Queridos hermanos y hermanas, ¡buenos días!
Hoy deseo reflexionar con ustedes sobre un aspecto importante
de la misericordia: la reconciliación. Dios no ha dejado jamás de ofrecer su
perdón a los hombres: su misericordia se ha manifestado de generación en
generación. Muchas veces pensamos que nuestros pecados alejan al Señor de
nosotros: en realidad, pecando, nosotros nos alejamos de Él, pero Él, viéndonos
en el peligro, con mayor razón nos viene a buscar. Dios no se conforma jamás con
la posibilidad que una persona permanezca extraña a su amor, pero a cambio de
encontrar en ella algún signo de arrepentimiento por el mal realizado.
Sólo con nuestras fuerzas no lograremos reconciliarnos con
Dios. El pecado es de verdad una expresión de rechazo a su amor, con la
consecuencia de cerrarnos en nosotros mismos, iludiéndonos de encontrar mayor
libertad y autonomía. Pero lejos de Dios no tenemos más una meta, y de
peregrinos en este mundo nos hacemos “errantes”. Un modo común de decir es que,
cuando pecamos, nosotros “le damos la espalda a Dios”. Es justamente así, el
pecador ve solo a sí mismo y pretende de este modo ser autosuficiente; por eso,
el pecado aumenta siempre más la distancia entre nosotros y Dios, y esto se
puede convertir en un abismo. A pesar de ello, Jesús viene a buscarnos como
buen pastor que no está contento hasta cuando no ha encontrado la oveja
perdida, como leemos en el Evangelio (Cfr. Lc 15,4-6). Él reconstruye el puente
que nos une al Padre y nos permite reencontrar la dignidad de hijos. Con el
sacrificio de su vida nos ha reconciliado con el Padre y nos ha donado la vida
eterna (Cfr. Jn 10,15).
«¡Déjense reconciliar con Dios!» (2 Cor 5,20) - «¡Dejémonos
reconciliar con Dios!» -: el grito que el apóstol Pablo dirige a los primeros
cristianos de Corinto, hoy con la misma fuerza y convicción vale para todos
nosotros. ¡Dejémonos reconciliar con Dios! Este Jubileo de la Misericordia es
un tiempo de reconciliación para todos. Tantas personas quisieran reconciliarse
con Dios pero no saben cómo hacerlo, o no se sienten dignos, o no quieren
admitirlo ni siquiera a sí mismos. La comunidad cristiana puede y debe
favorecer el regreso sincero a Dios de cuantos sienten su nostalgia. Sobre todo
cuantos realizan el «ministerio de la reconciliación» (2 Cor 5,18) están
llamados a ser instrumentos dóciles del Espíritu Santo para que ahí donde ha
abundado el pecado pueda sobre abundar la misericordia de Dios (Cfr. Rom 5,20).

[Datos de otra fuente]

(** * slmgr: a model of the MAME software list manager

    The development embeds [slmgr.py] function by function.  Python
    strings are Rocq strings read as sequences of code points below 256;
    Python integers are [Z].  The operating system (PATH lookup,
    subprocesses, the file system) is a record of oracles that answer from
    the history of the run, and every function with an effect lives in a
    small monad that threads this history and stops at [sys.exit] or at an
    uncaught exception.

    Library calls are modelled by what they do on POSIX with CPython up
    to 3.13: [pathlib] splits a path at slashes and takes the suffix from
    the last dot that is neither first nor last in the name, [re.sub]
    with [\W+] under [re.ASCII] rewrites maximal runs, [str.lower] and
    [str.strip] act on code points.  File-system calls ([makedirs],
    [copy2], [stat]) are taken to succeed: click has checked that the
    files exist before [importp] runs. *)

From Stdlib Require Import ZArith List Bool Ascii String DecimalString.
From Stdlib Require Import Sorted Permutation Lia.
From Stdlib Require DecimalPos DecimalZ.
Import ListNotations.

Open Scope string_scope.
Open Scope Z_scope.

(** ** Python string primitives *)

Module PyStr.

Definition dq : ascii := "034"%char.
Definition tab : ascii := "009"%char.
Definition nl : ascii := "010"%char.
Definition underscore : ascii := "_"%char.

Definition str (c : ascii) : string := String c EmptyString.

Definition code (c : ascii) : Z := Z.of_N (N_of_ascii c).

Definition between (lo hi : Z) (c : ascii) : bool :=
  (lo <=? code c) && (code c <=? hi).

(** [str.lower] on one code point below 256: the ASCII capitals and the
    Latin-1 capitals (all of 192..222 but the multiplication sign). *)
Definition lower_char (c : ascii) : ascii :=
  if between 65 90 c || (between 192 222 c && negb (code c =? 215))
  then ascii_of_N (Z.to_N (code c + 32))
  else c.

Fixpoint lower (s : string) : string :=
  match s with
  | EmptyString => EmptyString
  | String c r => String (lower_char c) (lower r)
  end.

(** [\w] under [re.ASCII]: letters, digits and the underscore. *)
Definition is_word (c : ascii) : bool :=
  between 97 122 c || between 65 90 c || between 48 57 c || (code c =? 95).

(** [str.isspace] on one code point below 256. *)
Definition isspace (c : ascii) : bool :=
  between 9 13 c || between 28 32 c || (code c =? 133) || (code c =? 160).

Definition len (s : string) : Z := Z.of_nat (String.length s).

(** [c in s] for a one-character [c]. *)
Fixpoint contains (c : ascii) (s : string) : bool :=
  match s with
  | EmptyString => false
  | String a r => Ascii.eqb a c || contains c r
  end.

(** [s.rfind(c)] counted from position [i] of the whole string. *)
Fixpoint rfind_from (c : ascii) (s : string) (i : Z) : Z :=
  match s with
  | EmptyString => -1
  | String a r =>
      let j := rfind_from c r (i + 1) in
      if 0 <=? j then j else if Ascii.eqb a c then i else -1
  end.

Definition rfind (c : ascii) (s : string) : Z := rfind_from c s 0.

(** [s[:i]] and [s[i:]] for [0 <= i]. *)
Definition take (i : Z) (s : string) : string :=
  substring 0 (Z.to_nat i) s.

Definition drop (i : Z) (s : string) : string :=
  substring (Z.to_nat i) (String.length s - Z.to_nat i) s.

(** [s.split(sep)] for a one-character separator: never empty. *)
Fixpoint split (sep : ascii) (s : string) : list string :=
  match s with
  | EmptyString => [EmptyString]
  | String a r =>
      if Ascii.eqb a sep then EmptyString :: split sep r
      else match split sep r with
           | [] => [str a]
           | w :: ws => String a w :: ws
           end
  end.

Fixpoint lstrip (s : string) : string :=
  match s with
  | EmptyString => EmptyString
  | String a r => if isspace a then lstrip r else s
  end.

Fixpoint rstrip (s : string) : string :=
  match s with
  | EmptyString => EmptyString
  | String a r =>
      match rstrip r with
      | EmptyString => if isspace a then EmptyString else str a
      | r' => String a r'
      end
  end.

Definition strip (s : string) : string := rstrip (lstrip s).

Fixpoint last_char (s : string) : option ascii :=
  match s with
  | EmptyString => None
  | String a EmptyString => Some a
  | String _ r => last_char r
  end.

(** [s.endswith(c)] for a one-character [c]. *)
Definition endswith (s : string) (c : ascii) : bool :=
  match last_char s with
  | Some a => Ascii.eqb a c
  | None => false
  end.

(** [s[0:-1]]. *)
Fixpoint drop_last (s : string) : string :=
  match s with
  | EmptyString => EmptyString
  | String _ EmptyString => EmptyString
  | String a r => String a (drop_last r)
  end.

¡Ninguno permanezca alejado de Dios a causa de obstáculos puestos por los
hombres! Y esto es válido, esto vale también – y lo digo enfatizándolo – a los
confesores, es válido para ellos: por favor, no pongan obstáculos a las
personas que quieren reconciliarse con Dios. ¡El confesor debe ser un padre!
¡Está en lugar de Dios Padre! El confesor debe acoger a las personas que van a
él para reconciliarse con Dios y ayudarlos en el camino de esta reconciliación
que está haciendo. Es un ministerio tan bello: no es una sala de torturas ni un
interrogatorio, no, es el Padre quien recibe, Dios Padre, Jesús, que recibe y
acoge a esta persona y perdona. ¡Dejémonos reconciliar con Dios! ¡Todos
nosotros! Este Año Santo sea el tiempo favorable para redescubrir la necesidad
de la ternura y de la cercanía del Padre y para regresar a Él con todo el
corazón.
Tener la experiencia de la reconciliación con Dios permite
descubrir la necesidad de otras formas de reconciliación: en las familias, en
las relaciones interpersonales, en las comunidades eclesiales, como también en
las relaciones sociales e internacionales. Alguno me decía, los días pasados,
que en el mundo existen más enemigos que amigos, y creo que tiene razón. Pero
no, hagamos puentes de reconciliación también entre nosotros, comenzando por la
misma familia. Cuantos hermanos han discutido y se han alejado solamente por la
herencia. Pero mira, ¡esto no es así! ¡Este Año es el año de la reconciliación,
con Dios y entre nosotros! La reconciliación de hecho es también un servicio a
la paz, al reconocimiento de los derechos fundamentales de las personas, a la
solidaridad y a la acogida de todos.
Aceptemos, por lo tanto, la invitación a dejarnos reconciliar
con Dios, para convertirnos en nuevas creaturas y poder irradiar su
misericordia en medio a los hermanos, en medio a la gente.